Todo esse enredo argumentativo é construído para evidenciar que o “digníssimo presidente” poderia ter tido um relacionamento homoafetivo na época em que foi aluno-militar e para, logo em seguida, equiparar essa suposta relação a algo vergonhoso que – quando publicamente exposta, causaria sofrimento e humilhação.

Companheiro, menos!

Sabemos que utilizar argumentos que coloquem na mesma altura o fato de alguém “ser gay”, ou “ter tido um relacionamento homoafetivo”, ao sinônimo do “risível” é ser homofóbico. Ainda que se trate de uma “homofobia recreativa”.

Você sabe, há bastante tempo, que a homossexualidade não é uma condição que desqualifica ninguém. É apenas uma dentre as múltiplas possibilidades da sexualidade/existência humana.

Por isso, lançar mão de um “veado” ou “baitola” [acreditando estar desqualificando alguém] é ser homofóbico.

E outra. Não quero generalizar. Mas, tenho percebido que aqueles que foram colocados no lugar do risível são os mesmos que são lançados no mercado da violência.

E ela – a violência, nem sempre se apresenta no formato de um tapa. Ela pode vir como um riso, uma piada, uma gargalhada.

Uma história pessoal: eu demorei muitos anos (décadas) para exercer o “direito humano” de apresentar a pessoa que eu amava para minha família. Muitos outros LGBTQIA+ ainda não realizaram esse direito.

E o fator impeditivo para que esse direito se realize nem sempre se apresenta no formato de “sopapo”, “soco” ou “porrada”.

Ele vem embalado no riso cínico ou amargo [posterior a um silêncio constrangedor] ou na ferocidade de uma gargalhada.

Estou querendo dizer que o riso pode sim ferir. Muito. Mas de forma bem mais dolorida ele fere as milhões de vítimas da LGBTfobia do que a Bolsonaro.

“Ah, mas queremos denunciar a incoerência”.

De quem? A nossa [da esquerda] ou a dele?

Se Bolsonaro teve um relacionamento com outro homem essa é uma questão dele. Se esse fato se deu no público ou no privado, essa situação jamais deveria ser acionada para causar sofrimento ao ser equiparada à vergonha.

“Ah, mas Bolsonaro ‘sentiu’”.

Putz. A ideia é se lambuzar na lama da vingança comemorada de acordo com a dose de sofrimento imposto ao outro?

“Ah, mas qualquer coisa que venha a irritá-lo vale a pena”.

Pode até valer a pena se a ideia for roubar o lugar dele. Agora vamos passar a ser os homofóbicos da história em substituição a ele, é isso?

“Ah, mas a intenção não é ofender”.

Mas está ofendendo. Então não deveria ser repensada essa estratégia?

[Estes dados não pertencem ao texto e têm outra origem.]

(* ===== verification/Webdav.v ===== *)
(** The WebDAV client ([cardrag_core/webdav.py]) as operations on the outside world.

    The server is not part of the repository: [Outside] is any server, with whatever faults
    and other clients, together with the local files a publication reads.  A request that
    gets no response is a transport error, whether or not the server acted on it.  Every
    state of the world that follows a step is recorded in [moments], the latest first: a
    process can stop at each of them.  Paths are the texts the requests carry; error
    messages leave the path out, and transfer counters are left out. *)
From S2P Require Export Monad Controls.
From stdpp Require Import pretty.
#[local] Open Scope Z_scope.

Inductive request :=
| HEAD (path : ustr)
| GET (path : ustr)
| MKCOL (path : ustr)
| PUT (path : ustr) (body : option (list N)) (if_none_match : bool)
| MOVE (source destination : ustr) (overwrite : bool)
| DELETE (path : ustr).
(** [content_length] is the header when it is a number. *)
Record response := { status : Z; content_length : option Z; etag : option ustr; body : list N }.

Record file_identity := { st_dev : Z; st_ino : Z; st_size : Z; st_mtime : Z; st_ctime_ns : Z }.
#[export] Instance file_identity_eq_dec : EqDecision file_identity.
Proof. solve_decision. Defined.
Record file_view := { is_regular : bool; view_identity : file_identity; view_content : list N }.
(** Opening a source without following links, [fstat] of the descriptor, [stat] of the path,
    and a reading of the whole descriptor. *)
Inductive file_question := OpenSource (path : ustr) | FstatSource | StatSource (path : ustr) | ReadSource.

Class Outside := {
  world : Type;
  send : request -> world -> option response * world;
  observe : file_question -> world -> option file_view * world;
}.
(** A session of a client: the world, its moments and what the client itself keeps. *)
Record Session {O : Outside} (L : Type) := { outside : world; moments : list world; kept : L }.
Arguments outside {O L} _. Arguments moments {O L} _. Arguments kept {O L} _.

Definition WebDAVError (method : string) : exn := Raised "WebDAVError" ("WebDAV " ++ method ++ " failed")%string.
Definition http_error (method : string) (code : Z) : exn :=
  Raised "WebDAVHTTPError" ("WebDAV " ++ method ++ " returned HTTP " ++ pretty code)%string.
Definition WebDAVIntegrityError (message : string) : exn := Raised "WebDAVIntegrityError" message.
Definition WebDAVReadbackIntegrityError (message : string) : exn := Raised "WebDAVReadbackIntegrityError" message.

Record WebDAVObjectStat := { os_status : Z; os_size_bytes : option Z; os_etag : option ustr }.
Record VerifiedArtifact := { va_path : ustr; va_sha256 : ustr; va_size_bytes : Z }.

Section Client.
Context {O : Outside} {L : Type}.
Notation D := (ST (Session L)).

Definition outside_step {A} (f : world -> A * world) : D A := fun s =>
  let '(a, w) := f (outside s) in (Ok a, {| outside := w; moments := w :: moments s; kept := kept s |}).
Definition getL : D L := fun s => (Ok (kept s), s).
Definition putL (l : L) : D unit := fun s => (Ok tt, {| outside := outside s; moments := moments s; kept := l |}).

Definition _request (method : string) (r : request) (expected : list Z) : D response :=
  let* answer := outside_step (send r) in
  match answer with
  | None => throw (WebDAVError method)
  | Some a => if bool_decide (status a ∈ expected) then ret a else throw (http_error method (status a))
  end.
Definition relative_text (raw : ustr) : res ustr := let! p := validate_relative_path raw in Ok (as_posix p).

Definition head (raw : ustr) : D WebDAVObjectStat :=
  let* path := lift (relative_text raw) in
  let* a := _request "HEAD" (HEAD path) [200; 204] in
  ret {| os_status := status a; os_size_bytes := content_length a; os_etag := etag a |}.
Definition exists_ (raw : ustr) : D bool :=
  catch (let* _ := head raw in ret true)
    (fun e => if bool_decide (e = http_error "HEAD" 404) then ret false else throw e).

(** A streamed GET: [limit] and [too_large] are the cap and its error. *)
Definition stream (path : ustr) (limit : option Z) (too_large : exn) : D response :=
  let* a := _request "GET" (GET path) [200] in
  let exceeds (n : Z) := match limit with Some cap => cap <? n | None => false end in
  let* _ := lift (raise_if (match content_length a with Some n => exceeds n | None => false end || exceeds (zlen (body a))) too_large) in
  ret a.
Definition is_negative (n : option Z) : bool := match n with Some n => n <? 0 | None => false end.
Definition get (raw : ustr) (max_bytes : option Z) : D (list N) :=
  let* path := lift (relative_text raw) in
  let* _ := lift (raise_if (is_negative max_bytes) (ValueError "max_bytes cannot be negative")) in
  let* a := stream path max_bytes (WebDAVIntegrityError "WebDAV object exceeds the read limit") in
  ret (body a).
Definition verify_with_metadata (raw expected_sha256 : ustr) (expected_size_bytes : Z) (max_bytes : option Z)
    : D (VerifiedArtifact * option ustr) :=
  let* path := lift (relative_text raw) in
  let* trusted := lift (validate_sha256 expected_sha256) in
  let* _ := lift (raise_if (expected_size_bytes <? 0) (ValueError "expected byte size must be a non-negative integer")) in
  let* _ := lift (raise_if (is_negative max_bytes) (ValueError "max_bytes must be a non-negative integer")) in
  let hard_cap := match max_bytes with Some m => Z.min expected_size_bytes m | None => expected_size_bytes end in
  let* a := stream path (Some hard_cap) (WebDAVReadbackIntegrityError "remote object exceeds the allowed byte size") in
  let* _ := lift (raise_if (negb (zlen (body a) =? expected_size_bytes))
                    (WebDAVReadbackIntegrityError "remote byte size does not match the sealed identity")) in
  let* _ := lift (raise_if (negb (bool_decide (sha256_bytes (body a) = trusted)))
                    (WebDAVReadbackIntegrityError "remote SHA-256 does not match the sealed identity")) in
  ret ({| va_path := path; va_sha256 := trusted; va_size_bytes := zlen (body a) |}, etag a).
Definition verify (raw expected_sha256 : ustr) (expected_size_bytes : Z) : D VerifiedArtifact :=
  let* va := verify_with_metadata raw expected_sha256 expected_size_bytes None in ret va.1.

Definition mkcol (raw : ustr) (exist_ok : bool) : D unit :=
  let* path := lift (relative_text raw) in
  let* _ := _request "MKCOL" (MKCOL path) (if exist_ok then [201; 405] else [201]) in
  ret tt.
Definition ensure_collection (raw : ustr) : D unit :=
  let* parts := lift (validate_relative_path raw) in
  iterM (fun n => mkcol (as_posix (take n parts)) true) (seq 1 (length parts)).

(** [content] gives the body, or raises while it is sent: then the request is cut off. *)
Definition put (raw : ustr) (content : D (list N)) (if_none_match : bool) : D unit :=
  let* path := lift (relative_text raw) in
  let* bytes := catch content (fun e => let* _ := outside_step (send (PUT path None if_none_match)) in throw e) in
  let* _ := _request "PUT" (PUT path (Some bytes) if_none_match) [200; 201; 204] in
  ret tt.
Definition move (source destination : ustr) (overwrite : bool) : D WebDAVObjectStat :=
  let* source_path := lift (relative_text source) in
  let* destination_path := lift (relative_text destination) in
  let* a := _request "MOVE" (MOVE source_path destination_path overwrite) [201; 204] in
  ret {| os_status := status a; os_size_bytes := None; os_etag := None |}.
Definition delete_ (raw : ustr) (missing_ok : bool) : D unit :=
  let* path := lift (relative_text raw) in
  let* _ := _request "DELETE" (DELETE path) (if missing_ok then [200; 202; 204; 404] else [200; 202; 204]) in
  ret tt.

(** The bytes that [download] leaves at its destination. *)
Definition min_cap (a b : option Z) : option Z :=
  match a, b with Some x, Some y => Some (Z.min x y) | Some x, None => Some x | None, b => b end.
Definition download (raw : ustr) (expected_sha256 : option ustr) (expected_size_bytes max_bytes : option Z) : D (list N) :=
  let* path := lift (relative_text raw) in
  let* _ := lift (raise_if (is_negative expected_size_bytes) (ValueError "expected_size_bytes cannot be negative")) in
  let* _ := lift (raise_if (is_negative max_bytes) (ValueError "max_bytes cannot be negative")) in
  let* a := stream path (min_cap expected_size_bytes max_bytes) (WebDAVIntegrityError "downloaded object exceeds the allowed byte size") in
  let* _ := lift (raise_if (match expected_size_bytes with Some n => negb (zlen (body a) =? n) | None => false end)
                    (WebDAVIntegrityError "downloaded byte size does not match the manifest")) in
  let* _ := lift (raise_if (match expected_sha256 with Some d => negb (bool_decide (sha256_bytes (body a) = d)) | None => false end)
                    (WebDAVIntegrityError "downloaded SHA-256 does not match the manifest")) in
  ret (body a).
End Client.
(* ===== verification/Publish.v ===== *)
(** Publication to the artifact store ([cardrag_core/cas.py], the bundle publisher of
    [cardrag_worker/webdav.py]) and its reading back ([cardrag_core/facade.py]).

    An immutable file goes to a temporary path, is read back, is moved to a destination that
    must not exist, and is read back there.  A publisher is a record of the methods that its
    subclasses override.  A bundle is published member by member, the channel pointer last.
    The random names of temporary files are arguments. *)
From S2P Require Export Webdav.
#[local] Open Scope Z_scope.

Definition parent_text (p : posix_path) : ustr := match removelast p with [] => us "." | q => as_posix q end.
Definition incoming_publish (token : ustr) : ustr := us "v1/.incoming/publish/" ++ token ++ us ".tmp".
Definition incoming_channels (token : ustr) : ustr := us "v1/.incoming/channels/" ++ token ++ us ".tmp".

Section Publisher.
Context {O : Outside} {L : Type}.
Notation D := (ST (Session L)).

(** The methods of [ImmutablePublisher] that its subclasses override. *)
Record Publisher := {
  _verify_remote : ustr -> ustr -> Z -> D unit;
  _verify_existing : ustr -> ustr -> Z -> D unit;
  _verify_collision : ustr -> ustr -> Z -> D unit;
  _verify_temporary : ustr -> ustr -> Z -> D unit;
  _before_upload : ustr -> ustr -> Z -> D unit;
  _move_completed : ustr -> WebDAVObjectStat -> D unit;
  _destination_allowed : posix_path -> res unit;
}.
Definition client_verify (path digest : ustr) (size : Z) : D unit := let* _ := verify path digest size in ret tt.
Definition ImmutablePublisher : Publisher := {|
  _verify_remote := client_verify; _verify_existing := client_verify; _verify_collision := client_verify;
  _verify_temporary := client_verify; _before_upload _ _ _ := ret tt; _move_completed _ _ := ret tt;
  _destination_allowed _ := Ok tt |}.

(** [GenerationFilePublisher]: only database and vectors, not read back at the temporary
    path. *)
Definition generation_member (path : posix_path) : res unit :=
  match path with
  | [v1; generations; id; name] =>
      let! _ := raise_if (negb (bool_decide (v1 = us "v1")) || negb (bool_decide (generations = us "generations"))
                          || negb (bool_decide (name ∈ [us "index.sqlite3"; us "vectors.f32"])))
                  (ValueError "final-only publication is restricted to generation data members") in
      let! _ := validate_identifier id "generation_id" in
      Ok tt
  | _ => Err (ValueError "final-only publication is restricted to generation data members")
  end.
Definition GenerationFilePublisher (base : Publisher) : Publisher := {|
  _verify_remote := _verify_remote base; _verify_existing := _verify_existing base; _verify_collision := _verify_collision base;
  _verify_temporary _ _ _ := ret tt; _before_upload := _before_upload base; _move_completed := _move_completed base;
  _destination_allowed := generation_member |}.

(** An error of the cleanup hides nothing: the error that stopped the work is raised, and
    after a success it is only logged. *)
Definition suppress (m : D unit) : D unit := catch m (fun _ => ret tt).
Definition with_cleanup {A} (m : D A) (cleanup : D unit) : D A :=
  let* a := catch m (fun e => let* _ := suppress cleanup in throw e) in
  let* _ := suppress cleanup in
  ret a.
Definition is_collision (e : exn) : bool := bool_decide (e ∈ [http_error "MOVE" 409; http_error "MOVE" 412]).
Definition move_into_place (pub : Publisher) (temporary destination digest : ustr) (size : Z) : D unit :=
  let* collision := catch (let* moved := move temporary destination false in
                           let* _ := _move_completed pub destination moved in
                           ret false)
                      (fun e => if is_collision e then
                                  let* there := exists_ destination in
                                  if (there : bool) then ret true else throw e
                                else throw e) in
  if (collision : bool) then _verify_collision pub destination digest size else _verify_remote pub destination digest size.
Definition artifact_ref (digest : ustr) (size : Z) (media_type path : ustr) : ArtifactRef :=
  {| ar_sha256 := digest; ar_size_bytes := size; ar_media_type := media_type; ar_path := path |}.
(** The model checks its fields when it is built. *)
Definition make_ref (reference : ArtifactRef) : res ArtifactRef := let! _ := check_artifact reference in Ok reference.
Definition _publish (pub : Publisher) (token destination digest : ustr) (size : Z) (media_type : ustr)
    (content : D (list N)) (pre_commit : D unit) : D ArtifactRef :=
  let* path := lift (validate_relative_path destination) in
  let* _ := lift (_destination_allowed pub path) in
  let destination := as_posix path in
  let reference := artifact_ref digest size media_type destination in
  let* there := exists_ destination in
  if (there : bool) then let* _ := _verify_existing pub destination digest size in lift (make_ref reference)
  else
    let* _ := _before_upload pub destination digest size in
    let* _ := ensure_collection (parent_text path) in
    let temporary := incoming_publish token in
    let* _ := ensure_collection (us "v1/.incoming/publish") in
    let* _ := with_cleanup
      (let* _ := put temporary content true in
       let* _ := _verify_temporary pub temporary digest size in
       let* _ := pre_commit in
       move_into_place pub temporary destination digest size)
      (delete_ temporary true) in
    lift (make_ref reference).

“Ah, mas existem gays que também fazem essa brincadeira!”

Verdade. Mas sabemos que reproduzir preconceitos estruturais não é privilégios de alguns e que todes deveriam se comprometer em combatê-los.

“Ah, deixa de ser politicamente correto”.

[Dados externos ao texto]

(** ** A generation to publish *)
Definition sample_id : ustr := us "g7".
Definition sample_database : list N := [1; 2; 3]%N.
Definition sample_vectors : list N := [4; 5]%N.
Definition sample_members : list (ustr * json) := [(us "generation_id", JStr sample_id)].
Definition sample_body : list N := Eval vm_compute in canonical_json_bytes (JObj sample_members).
Definition sample_database_ref : ArtifactRef :=
  Eval vm_compute in artifact_ref (sha256_bytes sample_database) 3 (us "application/vnd.sqlite3") (us "v1/generations/g7/index.sqlite3").
Definition sample_vectors_ref : ArtifactRef :=
  Eval vm_compute in artifact_ref (sha256_bytes sample_vectors) 2 (us "application/octet-stream") (us "v1/generations/g7/vectors.f32").
Definition sample_generation : GenerationManifest :=
  {| gm_schema_version := us "cardrag.generation.v5"; gm_generation_id := sample_id; gm_serving_database := sample_database_ref;
     gm_documents := []; gm_vector_sidecar := Some sample_vectors_ref; gm_previous_generation_id := Some (us "g6") |}.
Definition sample_generation_ready : GenerationReady := Eval vm_compute in
  {| gr_generation_id := sample_id; gr_manifest_sha256 := sha256_bytes sample_body;
     gr_serving_database_sha256 := ar_sha256 sample_database_ref; gr_serving_database_size_bytes := 3;
     gr_vector_sidecar_sha256 := Some (ar_sha256 sample_vectors_ref); gr_vector_sidecar_size_bytes := Some 2 |}.
Definition sample_ready_body : list N := Eval vm_compute in ready_canonical_bytes sample_generation_ready.
Definition sample_generation_pointer : GenerationPointer := Eval vm_compute in
  {| gp_generation := sample_id; gp_manifest_sha256 := sha256_bytes sample_body; gp_ready_sha256 := sha256_bytes sample_ready_body |}.
Definition sample_pointer_body : list N := Eval vm_compute in pointer_canonical_bytes sample_generation_pointer.
Lemma sample_generation_valid : check_manifest_paths sample_generation = Ok tt.
Proof. by vm_compute. Qed.
(** A codec that knows the control files of the sample. *)
#[export, refine] Instance publication_codec : ControlCodec := {
  parse_manifest b := if bool_decide (b = sample_body) then Some (sample_generation, sample_body) else None;
  parse_ready b := if bool_decide (b = sample_ready_body) then Some (sample_generation_ready, sample_ready_body) else None;
  parse_pointer b := if bool_decide (b = sample_pointer_body) then Some (sample_generation_pointer, sample_pointer_body) else None;
  parse_ocr_manifest _ _ := None;
  parse_ocr_ready _ := None;
  parse_content_manifest _ := None;
  parse_content_ready _ := None;
}.
Proof.
  - intros b m c H. destruct (bool_decide (b = sample_body)); [|done]. injection H as <- <-. exact sample_generation_valid.
  - done.
  - done.
Defined.
Definition sample_tokens : bundle_tokens :=
  {| tk_database := us "t1"; tk_vectors := us "t2"; tk_manifest := us "t3"; tk_ready := us "t4"; tk_pointer := us "t5" |}.
Definition session_with (f : list fault) : Session unit :=
  {| outside := {| files_at := {[ server_pointer := [9]%N; us "v1/objects/sha256/aa/old" := [8]%N ]}; faults := f;
                   locals := {[ us "/db" := sample_database; us "/vec" := sample_vectors ]}; opened := None |};
     moments := []; kept := tt |}.
Definition candidate_client : BundleClient unit := plain_client (us "candidate") false.
Definition publishing (f : list fault) : res PublishedBundle * Session unit :=
  publish_bundle candidate_client sample_id (us "/db") sample_members (Some (us "/vec")) (ret tt) sample_tokens (session_with f).
Lemma publishing_run f : publish_bundle candidate_client sample_id (us "/db") sample_members (Some (us "/vec")) (ret tt) sample_tokens (session_with f)
  = ((publishing f).1, (publishing f).2).
Proof. exact (surjective_pairing _). Qed.
Lemma candidate_channel : channel_pointer_path (bc_channel candidate_client) = Ok [us "v1"; us "channels"; us "candidate.json"].
Proof. vm_compute. reflexivity. Qed.
Lemma candidate_pointer : as_posix [us "v1"; us "channels"; us "candidate.json"] = server_pointer.
Proof. vm_compute. reflexivity. Qed.
(** A publication that loses the answer to the replacement of the pointer. *)
Definition lost_at_the_pointer : list fault := repeat Fine 55 ++ [Lost].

Então vamos voltar a achar graça quando diziam que alguns “quando não fazem na entrada, fazem na saída”.

E vamos nos lambuzar nas lágrimas dos que eram tidos por “aleijados” ou “ceguinhos”.

Eita, minha gente.

Não é essa política que quero fazer.

Atormentar Bolsonaro não pode ser justificativa para acionar gatilhos doloridos ou para reforçar estereótipos no país que mais mata LGBTQIA+.

Vamos combater o bom combate! E combater o bom combate significa não replicar as opressões estruturais e não chafurdar no lamaçal que pertence a eles.

Tenhamos certeza: eles sempre serão melhores que nós dançando nessa sujeira.

*Fabrício Rosa é policial rodoviário federal. Compõe a direção da RENOSP-LGBTI e dos Policiais Antifascismo.